■ Listed entries ■
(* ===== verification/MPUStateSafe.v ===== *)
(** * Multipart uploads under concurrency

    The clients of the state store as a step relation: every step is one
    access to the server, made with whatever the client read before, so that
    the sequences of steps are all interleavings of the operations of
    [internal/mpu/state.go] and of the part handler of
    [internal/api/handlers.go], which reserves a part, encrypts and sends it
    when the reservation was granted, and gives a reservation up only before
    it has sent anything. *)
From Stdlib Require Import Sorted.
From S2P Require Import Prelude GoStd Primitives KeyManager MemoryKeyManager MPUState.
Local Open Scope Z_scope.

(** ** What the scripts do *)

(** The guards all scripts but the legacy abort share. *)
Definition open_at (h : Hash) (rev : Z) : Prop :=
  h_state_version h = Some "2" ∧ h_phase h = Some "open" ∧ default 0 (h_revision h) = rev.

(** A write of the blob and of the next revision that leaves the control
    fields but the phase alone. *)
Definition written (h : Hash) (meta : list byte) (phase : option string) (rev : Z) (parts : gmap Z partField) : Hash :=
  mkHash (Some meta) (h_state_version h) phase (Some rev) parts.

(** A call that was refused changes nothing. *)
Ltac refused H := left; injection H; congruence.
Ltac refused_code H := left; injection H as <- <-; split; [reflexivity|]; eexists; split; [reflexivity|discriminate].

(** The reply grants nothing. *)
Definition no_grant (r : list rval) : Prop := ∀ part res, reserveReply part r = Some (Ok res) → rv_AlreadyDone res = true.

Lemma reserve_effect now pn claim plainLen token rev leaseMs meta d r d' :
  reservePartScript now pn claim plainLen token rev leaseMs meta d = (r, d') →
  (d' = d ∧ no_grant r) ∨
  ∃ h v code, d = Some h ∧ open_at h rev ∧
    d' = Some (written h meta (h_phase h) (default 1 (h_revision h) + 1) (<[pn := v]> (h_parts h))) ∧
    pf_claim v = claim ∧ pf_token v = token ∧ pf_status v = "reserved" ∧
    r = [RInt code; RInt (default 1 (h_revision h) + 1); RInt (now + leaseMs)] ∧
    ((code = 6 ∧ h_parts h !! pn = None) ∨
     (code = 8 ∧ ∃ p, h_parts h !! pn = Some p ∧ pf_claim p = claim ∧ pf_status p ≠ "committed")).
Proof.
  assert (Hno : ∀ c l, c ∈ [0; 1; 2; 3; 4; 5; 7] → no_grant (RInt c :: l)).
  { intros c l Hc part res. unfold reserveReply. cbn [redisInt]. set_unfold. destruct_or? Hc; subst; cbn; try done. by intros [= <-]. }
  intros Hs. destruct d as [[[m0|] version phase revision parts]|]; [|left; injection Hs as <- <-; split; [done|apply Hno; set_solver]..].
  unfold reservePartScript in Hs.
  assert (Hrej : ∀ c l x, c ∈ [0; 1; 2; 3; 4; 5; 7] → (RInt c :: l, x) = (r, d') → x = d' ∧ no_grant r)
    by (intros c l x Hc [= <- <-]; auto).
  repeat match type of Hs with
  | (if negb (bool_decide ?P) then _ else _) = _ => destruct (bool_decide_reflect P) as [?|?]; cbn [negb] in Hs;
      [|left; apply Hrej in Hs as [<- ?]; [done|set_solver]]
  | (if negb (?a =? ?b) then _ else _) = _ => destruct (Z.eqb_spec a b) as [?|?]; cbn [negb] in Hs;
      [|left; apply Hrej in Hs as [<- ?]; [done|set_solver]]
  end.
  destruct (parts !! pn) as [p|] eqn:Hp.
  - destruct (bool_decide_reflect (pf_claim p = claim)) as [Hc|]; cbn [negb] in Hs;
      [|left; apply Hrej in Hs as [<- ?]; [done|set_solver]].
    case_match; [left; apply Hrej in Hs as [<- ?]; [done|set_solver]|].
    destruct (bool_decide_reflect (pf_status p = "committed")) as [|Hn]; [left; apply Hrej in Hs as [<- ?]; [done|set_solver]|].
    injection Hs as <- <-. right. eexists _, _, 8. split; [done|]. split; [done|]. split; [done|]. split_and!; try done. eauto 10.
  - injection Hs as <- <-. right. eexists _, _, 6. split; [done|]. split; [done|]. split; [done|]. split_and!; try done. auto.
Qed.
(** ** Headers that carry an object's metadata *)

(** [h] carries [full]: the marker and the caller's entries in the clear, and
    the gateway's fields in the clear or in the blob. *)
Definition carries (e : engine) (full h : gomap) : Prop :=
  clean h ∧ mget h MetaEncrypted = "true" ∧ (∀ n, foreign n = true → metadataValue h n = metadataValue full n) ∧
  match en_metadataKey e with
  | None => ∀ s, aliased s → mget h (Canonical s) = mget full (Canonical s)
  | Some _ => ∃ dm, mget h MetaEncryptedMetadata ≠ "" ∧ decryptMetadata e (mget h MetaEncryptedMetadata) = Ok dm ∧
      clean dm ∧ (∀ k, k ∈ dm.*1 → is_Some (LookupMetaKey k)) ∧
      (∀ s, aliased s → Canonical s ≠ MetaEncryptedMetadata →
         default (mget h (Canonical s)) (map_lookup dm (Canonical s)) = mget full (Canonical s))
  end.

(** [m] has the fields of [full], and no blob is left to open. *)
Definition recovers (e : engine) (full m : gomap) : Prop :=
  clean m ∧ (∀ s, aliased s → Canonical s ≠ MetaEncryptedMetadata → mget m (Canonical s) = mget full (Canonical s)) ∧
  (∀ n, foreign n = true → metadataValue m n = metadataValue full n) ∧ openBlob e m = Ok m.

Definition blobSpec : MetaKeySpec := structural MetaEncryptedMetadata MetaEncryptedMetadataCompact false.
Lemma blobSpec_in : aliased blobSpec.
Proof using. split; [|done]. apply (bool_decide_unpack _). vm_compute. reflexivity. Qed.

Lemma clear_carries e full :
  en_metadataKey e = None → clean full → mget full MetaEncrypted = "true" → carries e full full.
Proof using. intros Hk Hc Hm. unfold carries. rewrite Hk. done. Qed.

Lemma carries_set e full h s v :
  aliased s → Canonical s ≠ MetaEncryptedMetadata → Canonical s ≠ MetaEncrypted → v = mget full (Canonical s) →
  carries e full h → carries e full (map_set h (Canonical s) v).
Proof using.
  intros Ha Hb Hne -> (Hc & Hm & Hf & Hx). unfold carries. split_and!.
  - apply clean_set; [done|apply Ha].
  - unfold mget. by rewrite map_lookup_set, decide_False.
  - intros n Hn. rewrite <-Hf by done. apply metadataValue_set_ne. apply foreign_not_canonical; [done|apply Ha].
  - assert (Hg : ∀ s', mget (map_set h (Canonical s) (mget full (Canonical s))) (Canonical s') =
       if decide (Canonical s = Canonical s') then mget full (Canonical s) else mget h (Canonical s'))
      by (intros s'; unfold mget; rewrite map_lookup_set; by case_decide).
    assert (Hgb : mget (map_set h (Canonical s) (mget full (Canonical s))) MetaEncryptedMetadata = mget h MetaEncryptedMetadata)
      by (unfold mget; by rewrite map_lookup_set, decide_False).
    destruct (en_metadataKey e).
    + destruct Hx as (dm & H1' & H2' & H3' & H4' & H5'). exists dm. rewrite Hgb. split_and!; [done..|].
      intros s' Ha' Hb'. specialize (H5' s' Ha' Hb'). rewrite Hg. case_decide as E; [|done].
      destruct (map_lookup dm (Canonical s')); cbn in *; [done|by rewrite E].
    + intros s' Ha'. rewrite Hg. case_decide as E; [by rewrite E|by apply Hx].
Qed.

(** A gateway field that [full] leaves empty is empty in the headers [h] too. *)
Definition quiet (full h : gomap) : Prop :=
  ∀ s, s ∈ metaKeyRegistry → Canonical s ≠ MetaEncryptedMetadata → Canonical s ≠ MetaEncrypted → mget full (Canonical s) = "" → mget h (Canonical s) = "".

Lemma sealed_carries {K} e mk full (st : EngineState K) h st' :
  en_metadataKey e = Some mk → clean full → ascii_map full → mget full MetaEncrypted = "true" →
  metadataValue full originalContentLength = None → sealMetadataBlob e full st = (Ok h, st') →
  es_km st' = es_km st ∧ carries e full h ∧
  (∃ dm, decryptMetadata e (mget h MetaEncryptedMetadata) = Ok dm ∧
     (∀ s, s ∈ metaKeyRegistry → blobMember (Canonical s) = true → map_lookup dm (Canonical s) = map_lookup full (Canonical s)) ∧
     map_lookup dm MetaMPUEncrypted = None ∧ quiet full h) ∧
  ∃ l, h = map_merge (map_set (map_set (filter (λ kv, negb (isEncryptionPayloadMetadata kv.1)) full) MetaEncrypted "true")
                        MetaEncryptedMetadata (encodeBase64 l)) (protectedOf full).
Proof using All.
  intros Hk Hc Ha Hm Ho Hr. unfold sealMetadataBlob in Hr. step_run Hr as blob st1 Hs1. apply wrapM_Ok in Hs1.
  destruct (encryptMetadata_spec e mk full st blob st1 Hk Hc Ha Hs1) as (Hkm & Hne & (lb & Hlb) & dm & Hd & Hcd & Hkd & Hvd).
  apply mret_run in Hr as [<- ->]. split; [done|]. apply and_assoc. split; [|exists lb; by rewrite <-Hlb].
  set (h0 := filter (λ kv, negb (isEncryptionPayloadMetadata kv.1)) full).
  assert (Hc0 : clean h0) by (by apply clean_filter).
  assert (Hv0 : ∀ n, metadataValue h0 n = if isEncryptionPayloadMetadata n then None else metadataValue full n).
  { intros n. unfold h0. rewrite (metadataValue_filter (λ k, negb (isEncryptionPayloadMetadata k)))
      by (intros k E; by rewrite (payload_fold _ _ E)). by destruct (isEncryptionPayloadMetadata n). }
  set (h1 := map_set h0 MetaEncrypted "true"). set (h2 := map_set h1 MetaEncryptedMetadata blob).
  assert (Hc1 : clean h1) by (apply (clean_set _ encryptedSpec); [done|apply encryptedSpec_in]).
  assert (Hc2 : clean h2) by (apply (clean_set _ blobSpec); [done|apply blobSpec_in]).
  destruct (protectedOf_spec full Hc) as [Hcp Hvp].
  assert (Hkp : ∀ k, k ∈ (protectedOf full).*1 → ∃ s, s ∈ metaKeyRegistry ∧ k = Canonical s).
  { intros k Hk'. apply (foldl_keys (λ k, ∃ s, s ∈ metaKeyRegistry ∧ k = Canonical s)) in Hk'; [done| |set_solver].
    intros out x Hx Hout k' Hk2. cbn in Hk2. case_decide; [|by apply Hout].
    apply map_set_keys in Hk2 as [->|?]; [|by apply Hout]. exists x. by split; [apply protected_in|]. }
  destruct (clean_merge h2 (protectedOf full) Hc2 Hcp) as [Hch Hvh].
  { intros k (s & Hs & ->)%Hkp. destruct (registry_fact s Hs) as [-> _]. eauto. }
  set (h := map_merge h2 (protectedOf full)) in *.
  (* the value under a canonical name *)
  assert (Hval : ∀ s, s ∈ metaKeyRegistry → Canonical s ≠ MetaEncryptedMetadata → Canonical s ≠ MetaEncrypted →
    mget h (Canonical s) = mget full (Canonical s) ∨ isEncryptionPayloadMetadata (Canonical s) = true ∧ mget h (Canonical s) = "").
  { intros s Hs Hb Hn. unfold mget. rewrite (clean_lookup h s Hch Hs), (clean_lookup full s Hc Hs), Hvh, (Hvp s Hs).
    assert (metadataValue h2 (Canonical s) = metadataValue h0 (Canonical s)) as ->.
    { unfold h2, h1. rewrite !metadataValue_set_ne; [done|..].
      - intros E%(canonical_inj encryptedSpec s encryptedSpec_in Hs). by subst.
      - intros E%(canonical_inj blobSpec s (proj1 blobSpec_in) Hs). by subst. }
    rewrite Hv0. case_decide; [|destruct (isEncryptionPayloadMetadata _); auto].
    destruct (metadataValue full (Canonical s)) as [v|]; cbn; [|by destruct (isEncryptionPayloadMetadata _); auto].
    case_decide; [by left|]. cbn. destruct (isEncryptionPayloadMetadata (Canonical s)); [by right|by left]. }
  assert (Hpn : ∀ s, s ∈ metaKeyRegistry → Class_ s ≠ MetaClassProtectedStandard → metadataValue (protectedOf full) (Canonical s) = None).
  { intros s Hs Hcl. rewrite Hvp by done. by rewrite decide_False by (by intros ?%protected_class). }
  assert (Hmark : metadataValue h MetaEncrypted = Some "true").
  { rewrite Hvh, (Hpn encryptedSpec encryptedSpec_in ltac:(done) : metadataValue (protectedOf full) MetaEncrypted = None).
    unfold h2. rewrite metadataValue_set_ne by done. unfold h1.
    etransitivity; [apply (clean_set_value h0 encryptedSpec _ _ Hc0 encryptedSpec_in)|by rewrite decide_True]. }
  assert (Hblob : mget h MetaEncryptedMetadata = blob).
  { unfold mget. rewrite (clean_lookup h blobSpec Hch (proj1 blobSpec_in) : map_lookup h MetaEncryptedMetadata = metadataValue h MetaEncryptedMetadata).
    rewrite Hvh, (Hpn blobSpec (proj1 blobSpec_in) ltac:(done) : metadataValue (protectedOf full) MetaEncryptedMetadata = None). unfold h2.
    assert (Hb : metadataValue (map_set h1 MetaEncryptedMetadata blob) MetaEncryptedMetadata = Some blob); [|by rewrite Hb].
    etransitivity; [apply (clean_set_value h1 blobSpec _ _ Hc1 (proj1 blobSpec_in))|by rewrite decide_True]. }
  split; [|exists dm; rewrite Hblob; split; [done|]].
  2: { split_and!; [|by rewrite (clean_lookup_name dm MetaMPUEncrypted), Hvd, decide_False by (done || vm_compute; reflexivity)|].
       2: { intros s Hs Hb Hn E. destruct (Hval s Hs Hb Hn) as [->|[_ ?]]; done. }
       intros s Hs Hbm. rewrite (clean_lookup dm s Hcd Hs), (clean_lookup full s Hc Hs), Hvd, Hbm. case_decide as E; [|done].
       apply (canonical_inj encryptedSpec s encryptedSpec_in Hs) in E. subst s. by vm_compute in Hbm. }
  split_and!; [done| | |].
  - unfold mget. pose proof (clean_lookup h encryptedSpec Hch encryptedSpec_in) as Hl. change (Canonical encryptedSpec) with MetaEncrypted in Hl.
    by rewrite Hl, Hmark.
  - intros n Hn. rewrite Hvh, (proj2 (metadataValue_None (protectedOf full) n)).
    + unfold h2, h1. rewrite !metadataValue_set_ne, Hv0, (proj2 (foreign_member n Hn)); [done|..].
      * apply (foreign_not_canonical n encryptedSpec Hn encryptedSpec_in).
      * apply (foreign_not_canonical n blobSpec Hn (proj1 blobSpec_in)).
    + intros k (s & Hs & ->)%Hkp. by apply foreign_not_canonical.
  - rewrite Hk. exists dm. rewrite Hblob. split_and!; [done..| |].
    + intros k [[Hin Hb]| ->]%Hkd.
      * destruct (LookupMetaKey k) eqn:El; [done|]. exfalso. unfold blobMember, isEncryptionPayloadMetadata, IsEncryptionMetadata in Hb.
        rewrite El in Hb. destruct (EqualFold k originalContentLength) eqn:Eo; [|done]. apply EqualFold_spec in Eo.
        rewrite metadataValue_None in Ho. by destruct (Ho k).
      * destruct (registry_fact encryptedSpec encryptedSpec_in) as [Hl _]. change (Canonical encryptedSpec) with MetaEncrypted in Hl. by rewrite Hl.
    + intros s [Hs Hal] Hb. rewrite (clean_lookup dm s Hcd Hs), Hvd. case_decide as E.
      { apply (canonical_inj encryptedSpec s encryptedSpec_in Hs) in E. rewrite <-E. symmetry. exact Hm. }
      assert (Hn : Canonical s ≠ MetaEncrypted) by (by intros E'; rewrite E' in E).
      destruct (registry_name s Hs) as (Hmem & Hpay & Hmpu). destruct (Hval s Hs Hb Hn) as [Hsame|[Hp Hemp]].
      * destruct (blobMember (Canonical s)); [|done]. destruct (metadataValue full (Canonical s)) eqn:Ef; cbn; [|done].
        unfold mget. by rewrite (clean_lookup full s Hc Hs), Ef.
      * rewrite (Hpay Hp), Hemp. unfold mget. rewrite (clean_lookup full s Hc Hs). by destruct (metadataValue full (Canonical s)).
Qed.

■ Problem requirements ■
The job is to copy each line from the material above that holds the word "default".

■ Finished task ■
  h_state_version h = Some "2" ∧ h_phase h = Some "open" ∧ default 0 (h_revision h) = rev.
    d' = Some (written h meta (h_phase h) (default 1 (h_revision h) + 1) (<[pn := v]> (h_parts h))) ∧
    r = [RInt code; RInt (default 1 (h_revision h) + 1); RInt (now + leaseMs)] ∧
         default (mget h (Canonical s)) (map_lookup dm (Canonical s)) = mget full (Canonical s))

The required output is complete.